[Collected data entries]
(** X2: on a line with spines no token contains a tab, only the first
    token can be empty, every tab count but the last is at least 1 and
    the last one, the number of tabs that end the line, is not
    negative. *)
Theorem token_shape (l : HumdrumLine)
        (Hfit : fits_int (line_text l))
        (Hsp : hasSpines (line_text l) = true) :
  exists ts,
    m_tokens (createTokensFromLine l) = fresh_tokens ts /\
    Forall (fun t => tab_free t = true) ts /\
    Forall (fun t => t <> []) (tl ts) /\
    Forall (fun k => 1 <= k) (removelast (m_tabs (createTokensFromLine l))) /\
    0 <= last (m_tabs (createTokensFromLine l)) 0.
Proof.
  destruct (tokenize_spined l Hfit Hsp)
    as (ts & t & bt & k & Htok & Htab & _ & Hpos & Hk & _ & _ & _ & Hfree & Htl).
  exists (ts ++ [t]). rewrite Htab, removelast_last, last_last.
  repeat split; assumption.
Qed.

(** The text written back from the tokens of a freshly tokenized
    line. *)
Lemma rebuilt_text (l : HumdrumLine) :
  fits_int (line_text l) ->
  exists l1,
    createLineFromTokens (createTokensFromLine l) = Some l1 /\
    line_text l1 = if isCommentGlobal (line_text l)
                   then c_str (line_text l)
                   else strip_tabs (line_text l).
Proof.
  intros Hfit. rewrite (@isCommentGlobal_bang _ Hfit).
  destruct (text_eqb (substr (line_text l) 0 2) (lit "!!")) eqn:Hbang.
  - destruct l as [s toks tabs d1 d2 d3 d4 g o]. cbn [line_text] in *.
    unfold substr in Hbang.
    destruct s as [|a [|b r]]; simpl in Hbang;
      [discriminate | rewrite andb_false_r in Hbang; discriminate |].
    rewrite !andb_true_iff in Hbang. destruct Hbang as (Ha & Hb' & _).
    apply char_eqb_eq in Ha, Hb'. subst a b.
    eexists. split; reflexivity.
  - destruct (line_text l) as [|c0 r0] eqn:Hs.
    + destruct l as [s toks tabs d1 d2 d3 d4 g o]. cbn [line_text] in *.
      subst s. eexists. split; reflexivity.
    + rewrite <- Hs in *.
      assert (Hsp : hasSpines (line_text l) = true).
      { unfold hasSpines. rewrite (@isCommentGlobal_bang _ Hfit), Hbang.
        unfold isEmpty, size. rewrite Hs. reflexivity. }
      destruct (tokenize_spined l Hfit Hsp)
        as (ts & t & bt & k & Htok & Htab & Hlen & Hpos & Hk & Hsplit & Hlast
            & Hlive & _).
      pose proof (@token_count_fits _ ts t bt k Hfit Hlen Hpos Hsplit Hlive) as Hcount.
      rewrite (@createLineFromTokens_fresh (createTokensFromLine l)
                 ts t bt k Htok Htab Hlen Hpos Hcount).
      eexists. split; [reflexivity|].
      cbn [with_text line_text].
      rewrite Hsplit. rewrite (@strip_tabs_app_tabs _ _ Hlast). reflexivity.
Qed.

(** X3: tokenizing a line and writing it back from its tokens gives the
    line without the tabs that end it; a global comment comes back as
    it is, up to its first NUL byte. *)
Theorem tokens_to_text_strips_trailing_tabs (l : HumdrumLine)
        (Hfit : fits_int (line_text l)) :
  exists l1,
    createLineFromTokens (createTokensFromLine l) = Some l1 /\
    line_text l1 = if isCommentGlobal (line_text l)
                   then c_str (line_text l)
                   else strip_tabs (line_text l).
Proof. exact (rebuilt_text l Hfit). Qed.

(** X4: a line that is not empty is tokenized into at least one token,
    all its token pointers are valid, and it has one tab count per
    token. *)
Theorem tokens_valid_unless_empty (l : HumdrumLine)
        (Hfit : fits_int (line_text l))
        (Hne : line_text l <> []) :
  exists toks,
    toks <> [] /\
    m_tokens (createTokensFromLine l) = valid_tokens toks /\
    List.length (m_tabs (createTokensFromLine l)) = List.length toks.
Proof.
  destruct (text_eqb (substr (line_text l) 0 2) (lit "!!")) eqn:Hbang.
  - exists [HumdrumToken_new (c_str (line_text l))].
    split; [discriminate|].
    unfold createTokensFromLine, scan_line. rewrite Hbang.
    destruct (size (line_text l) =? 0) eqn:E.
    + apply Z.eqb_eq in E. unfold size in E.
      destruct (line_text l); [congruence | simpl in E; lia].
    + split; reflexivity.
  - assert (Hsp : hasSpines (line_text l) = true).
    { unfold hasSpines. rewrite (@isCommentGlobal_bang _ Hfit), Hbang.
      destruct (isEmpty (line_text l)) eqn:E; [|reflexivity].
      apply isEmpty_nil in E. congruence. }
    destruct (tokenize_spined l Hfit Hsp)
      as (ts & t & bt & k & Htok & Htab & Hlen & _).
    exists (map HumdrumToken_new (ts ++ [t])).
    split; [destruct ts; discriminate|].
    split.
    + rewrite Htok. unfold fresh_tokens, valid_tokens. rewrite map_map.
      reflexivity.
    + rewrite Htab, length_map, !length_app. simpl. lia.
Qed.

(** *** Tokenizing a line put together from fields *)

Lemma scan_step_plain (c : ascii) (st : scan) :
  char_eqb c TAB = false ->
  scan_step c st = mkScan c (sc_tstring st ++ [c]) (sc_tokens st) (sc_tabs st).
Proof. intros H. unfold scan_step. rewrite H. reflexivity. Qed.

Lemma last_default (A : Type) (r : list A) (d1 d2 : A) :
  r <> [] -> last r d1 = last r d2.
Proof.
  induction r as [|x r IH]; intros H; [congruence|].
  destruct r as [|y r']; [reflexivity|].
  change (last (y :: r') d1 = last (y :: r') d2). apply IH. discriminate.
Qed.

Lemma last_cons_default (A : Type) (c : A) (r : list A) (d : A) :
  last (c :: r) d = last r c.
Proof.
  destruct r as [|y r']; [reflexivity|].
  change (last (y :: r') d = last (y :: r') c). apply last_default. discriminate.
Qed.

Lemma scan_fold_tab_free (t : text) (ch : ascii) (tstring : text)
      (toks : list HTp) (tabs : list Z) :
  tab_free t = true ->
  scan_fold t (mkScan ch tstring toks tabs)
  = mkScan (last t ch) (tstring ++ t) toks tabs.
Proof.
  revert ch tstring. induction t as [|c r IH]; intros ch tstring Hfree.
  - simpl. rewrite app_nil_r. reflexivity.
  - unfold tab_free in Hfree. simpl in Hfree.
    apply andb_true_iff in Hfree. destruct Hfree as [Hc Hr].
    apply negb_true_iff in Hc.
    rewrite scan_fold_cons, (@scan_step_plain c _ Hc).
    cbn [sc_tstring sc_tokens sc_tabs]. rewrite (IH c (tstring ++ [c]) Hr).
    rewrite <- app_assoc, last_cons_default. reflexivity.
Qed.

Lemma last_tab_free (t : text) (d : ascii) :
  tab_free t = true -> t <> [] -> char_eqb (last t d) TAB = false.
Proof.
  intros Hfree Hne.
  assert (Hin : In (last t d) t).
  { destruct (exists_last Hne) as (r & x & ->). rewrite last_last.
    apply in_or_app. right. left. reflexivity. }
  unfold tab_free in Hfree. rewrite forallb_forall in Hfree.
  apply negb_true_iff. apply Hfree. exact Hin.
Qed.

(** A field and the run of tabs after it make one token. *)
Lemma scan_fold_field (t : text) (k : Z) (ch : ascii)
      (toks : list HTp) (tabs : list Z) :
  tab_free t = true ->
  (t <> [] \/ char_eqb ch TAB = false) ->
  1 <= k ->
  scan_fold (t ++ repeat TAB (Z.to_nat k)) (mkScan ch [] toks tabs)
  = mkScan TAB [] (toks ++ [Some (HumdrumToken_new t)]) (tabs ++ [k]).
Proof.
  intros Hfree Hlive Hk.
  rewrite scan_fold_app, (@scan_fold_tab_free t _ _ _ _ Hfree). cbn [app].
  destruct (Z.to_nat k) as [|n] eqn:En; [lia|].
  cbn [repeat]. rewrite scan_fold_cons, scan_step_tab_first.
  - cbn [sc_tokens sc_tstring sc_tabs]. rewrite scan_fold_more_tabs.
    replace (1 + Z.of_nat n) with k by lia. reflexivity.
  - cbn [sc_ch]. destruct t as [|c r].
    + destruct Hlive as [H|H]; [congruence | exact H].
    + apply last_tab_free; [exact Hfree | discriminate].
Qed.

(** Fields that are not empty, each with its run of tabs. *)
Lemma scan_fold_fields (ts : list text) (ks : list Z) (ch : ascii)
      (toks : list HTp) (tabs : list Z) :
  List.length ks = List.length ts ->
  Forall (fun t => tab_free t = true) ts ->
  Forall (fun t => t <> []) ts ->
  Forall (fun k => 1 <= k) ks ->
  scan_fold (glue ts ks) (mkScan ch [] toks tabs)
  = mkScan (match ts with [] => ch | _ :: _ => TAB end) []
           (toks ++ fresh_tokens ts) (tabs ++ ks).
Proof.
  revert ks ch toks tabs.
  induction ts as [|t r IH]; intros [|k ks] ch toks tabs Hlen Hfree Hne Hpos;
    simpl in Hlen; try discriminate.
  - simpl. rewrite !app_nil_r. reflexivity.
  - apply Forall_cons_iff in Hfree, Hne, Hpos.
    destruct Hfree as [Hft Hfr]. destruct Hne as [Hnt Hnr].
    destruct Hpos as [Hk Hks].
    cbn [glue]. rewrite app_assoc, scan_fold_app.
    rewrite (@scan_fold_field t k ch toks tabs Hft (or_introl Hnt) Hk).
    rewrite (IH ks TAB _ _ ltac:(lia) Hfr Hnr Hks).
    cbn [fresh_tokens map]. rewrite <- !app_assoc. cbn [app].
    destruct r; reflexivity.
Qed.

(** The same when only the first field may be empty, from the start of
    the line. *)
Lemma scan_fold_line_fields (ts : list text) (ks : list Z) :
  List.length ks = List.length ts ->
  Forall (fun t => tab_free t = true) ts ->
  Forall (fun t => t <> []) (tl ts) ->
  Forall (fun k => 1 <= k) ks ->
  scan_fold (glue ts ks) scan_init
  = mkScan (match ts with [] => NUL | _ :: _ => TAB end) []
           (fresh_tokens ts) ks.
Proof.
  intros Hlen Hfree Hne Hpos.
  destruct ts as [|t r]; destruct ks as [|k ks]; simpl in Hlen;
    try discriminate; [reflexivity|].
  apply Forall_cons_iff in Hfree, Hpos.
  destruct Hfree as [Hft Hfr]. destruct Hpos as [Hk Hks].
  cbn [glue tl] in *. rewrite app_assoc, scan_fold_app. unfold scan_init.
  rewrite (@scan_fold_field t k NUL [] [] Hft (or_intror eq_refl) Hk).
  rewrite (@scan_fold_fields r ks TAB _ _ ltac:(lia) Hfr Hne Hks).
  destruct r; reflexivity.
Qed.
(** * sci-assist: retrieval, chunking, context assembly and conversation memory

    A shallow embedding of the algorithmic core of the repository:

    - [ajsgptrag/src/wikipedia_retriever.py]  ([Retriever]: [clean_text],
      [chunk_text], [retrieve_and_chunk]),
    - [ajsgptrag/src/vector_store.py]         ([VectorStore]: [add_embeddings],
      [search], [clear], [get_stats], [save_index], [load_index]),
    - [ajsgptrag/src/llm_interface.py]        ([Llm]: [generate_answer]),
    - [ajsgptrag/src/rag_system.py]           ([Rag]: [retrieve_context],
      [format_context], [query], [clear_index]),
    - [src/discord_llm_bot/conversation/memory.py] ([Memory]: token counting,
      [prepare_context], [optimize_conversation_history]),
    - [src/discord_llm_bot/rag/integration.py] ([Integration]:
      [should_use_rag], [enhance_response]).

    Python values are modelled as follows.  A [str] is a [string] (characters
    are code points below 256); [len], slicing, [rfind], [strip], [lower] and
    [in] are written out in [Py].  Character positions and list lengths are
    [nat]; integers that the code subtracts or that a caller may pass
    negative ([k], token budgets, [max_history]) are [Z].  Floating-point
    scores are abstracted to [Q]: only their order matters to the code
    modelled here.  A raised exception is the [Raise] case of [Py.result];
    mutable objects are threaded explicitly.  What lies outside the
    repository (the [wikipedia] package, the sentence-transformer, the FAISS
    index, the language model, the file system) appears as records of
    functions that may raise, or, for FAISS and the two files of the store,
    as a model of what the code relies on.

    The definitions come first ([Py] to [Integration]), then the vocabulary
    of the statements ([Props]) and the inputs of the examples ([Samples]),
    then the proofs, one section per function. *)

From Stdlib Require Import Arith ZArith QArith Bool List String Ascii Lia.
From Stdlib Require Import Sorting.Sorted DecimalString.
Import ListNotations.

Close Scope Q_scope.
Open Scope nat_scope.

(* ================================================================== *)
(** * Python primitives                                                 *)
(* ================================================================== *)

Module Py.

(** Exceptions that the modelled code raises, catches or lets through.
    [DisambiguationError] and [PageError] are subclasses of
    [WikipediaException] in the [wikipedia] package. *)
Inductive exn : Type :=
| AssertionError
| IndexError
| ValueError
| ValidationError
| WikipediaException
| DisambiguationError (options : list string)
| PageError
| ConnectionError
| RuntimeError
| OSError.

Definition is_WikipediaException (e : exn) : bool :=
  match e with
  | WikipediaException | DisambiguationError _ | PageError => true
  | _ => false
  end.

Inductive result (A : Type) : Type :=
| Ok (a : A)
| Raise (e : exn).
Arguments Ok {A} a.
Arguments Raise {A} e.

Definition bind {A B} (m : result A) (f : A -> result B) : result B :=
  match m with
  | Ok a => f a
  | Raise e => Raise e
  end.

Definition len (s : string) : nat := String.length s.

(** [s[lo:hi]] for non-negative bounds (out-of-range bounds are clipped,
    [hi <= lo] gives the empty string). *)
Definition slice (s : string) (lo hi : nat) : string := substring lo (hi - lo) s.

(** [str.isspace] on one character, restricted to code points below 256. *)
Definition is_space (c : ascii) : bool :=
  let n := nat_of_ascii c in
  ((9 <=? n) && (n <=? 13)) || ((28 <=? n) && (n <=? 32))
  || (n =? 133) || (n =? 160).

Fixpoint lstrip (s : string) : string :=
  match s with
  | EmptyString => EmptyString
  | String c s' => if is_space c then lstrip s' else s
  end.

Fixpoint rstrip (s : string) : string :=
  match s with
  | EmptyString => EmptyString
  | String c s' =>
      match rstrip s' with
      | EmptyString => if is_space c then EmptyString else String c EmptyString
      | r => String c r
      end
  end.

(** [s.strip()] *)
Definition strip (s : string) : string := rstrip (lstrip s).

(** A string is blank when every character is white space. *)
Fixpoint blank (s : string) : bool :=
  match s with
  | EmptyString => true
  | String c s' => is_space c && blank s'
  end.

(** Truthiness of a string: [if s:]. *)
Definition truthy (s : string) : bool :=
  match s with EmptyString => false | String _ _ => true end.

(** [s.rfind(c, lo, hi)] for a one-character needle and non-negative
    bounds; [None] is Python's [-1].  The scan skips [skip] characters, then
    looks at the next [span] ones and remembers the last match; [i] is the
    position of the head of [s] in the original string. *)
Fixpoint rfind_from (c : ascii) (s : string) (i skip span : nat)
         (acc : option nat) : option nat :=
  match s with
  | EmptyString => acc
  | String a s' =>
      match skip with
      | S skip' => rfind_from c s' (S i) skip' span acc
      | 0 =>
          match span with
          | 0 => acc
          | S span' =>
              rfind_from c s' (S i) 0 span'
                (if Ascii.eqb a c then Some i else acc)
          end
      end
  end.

▶ [PROBLEM TO WORK ON] Output the lines above between the one holding "repository (the [wikipedia]" and the one holding "functions that may", inclusive, with nothing before or after them.

▶ [ANSWER TO THE PROBLEM]
    repository (the [wikipedia] package, the sentence-transformer, the FAISS
    index, the language model, the file system) appears as records of
    functions that may raise, or, for FAISS and the two files of the store,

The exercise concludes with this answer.